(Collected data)
▬▬▬▬▬▬▬▬▬▬
Lemma elem_of_decoded m x s : (x, s) ∈ decode_pair <$> toList (store_of m) <-> m !! x = Some s.
Proof using Inj0 Inj1 decodeRes_encode decodeRel_encode.
  unfold toList. rewrite <- list_fmap_compose, list_elem_of_fmap. split.
  - intros ([k vs] & Hp & Hin%elem_of_map_to_list). unfold store_of in Hin.
    apply (lookup_kmap_Some encodeRes) in Hin as (x' & -> & Hl). rewrite lookup_fmap in Hl.
    destruct (m !! x') as [s'|] eqn:Hm; [|done]. injection Hl as <-. unfold decode_pair in Hp. cbn [compose fst snd] in Hp.
    rewrite decodeRes_encode, decode_set in Hp. by injection Hp as -> ->.
  - intros Hm. exists (encodeRes x, set_map encodeRel s). unfold decode_pair. cbn [compose fst snd].
    rewrite decodeRes_encode, decode_set. split; [done|]. apply elem_of_map_to_list. by rewrite lookup_store, Hm.
Qed.

Lemma decoded_NoDup m : NoDup (decode_pair <$> toList (store_of m)).*1.
Proof using Inj0 Inj1 decodeRes_encode decodeRel_encode.
  unfold toList. rewrite <- !list_fmap_compose. change (NoDup ((fun kv => decodeRes kv.1) <$> map_to_list (store_of m))).
  change (fun kv : K * gset V => decodeRes kv.1) with (decodeRes ∘ (fst : K * gset V -> K)). rewrite list_fmap_compose.
  apply NoDup_fmap_2_strong; [|apply NoDup_fst_map_to_list].
  assert (Hk : forall k, k ∈ (map_to_list (store_of m)).*1 -> exists x, k = encodeRes x).
  { intros k ([k' s] & -> & Hin%elem_of_map_to_list)%list_elem_of_fmap. unfold store_of in Hin.
    apply (lookup_kmap_Some encodeRes) in Hin as (x & -> & _). by exists x. }
  intros k1 k2 (x1 & ->)%Hk (x2 & ->)%Hk. by rewrite !decodeRes_encode; intros ->.
Qed.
▬▬▬▬▬▬▬▬▬▬
→ **GOAL OF THE EXERCISE**:
What lines hold the string "toList"? Pick them out of the data.

→ **RESPONSE AREA**:
Lemma elem_of_decoded m x s : (x, s) ∈ decode_pair <$> toList (store_of m) <-> m !! x = Some s.
  unfold toList. rewrite <- list_fmap_compose, list_elem_of_fmap. split.
Lemma decoded_NoDup m : NoDup (decode_pair <$> toList (store_of m)).*1.
  unfold toList. rewrite <- !list_fmap_compose. change (NoDup ((fun kv => decodeRes kv.1) <$> map_to_list (store_of m))).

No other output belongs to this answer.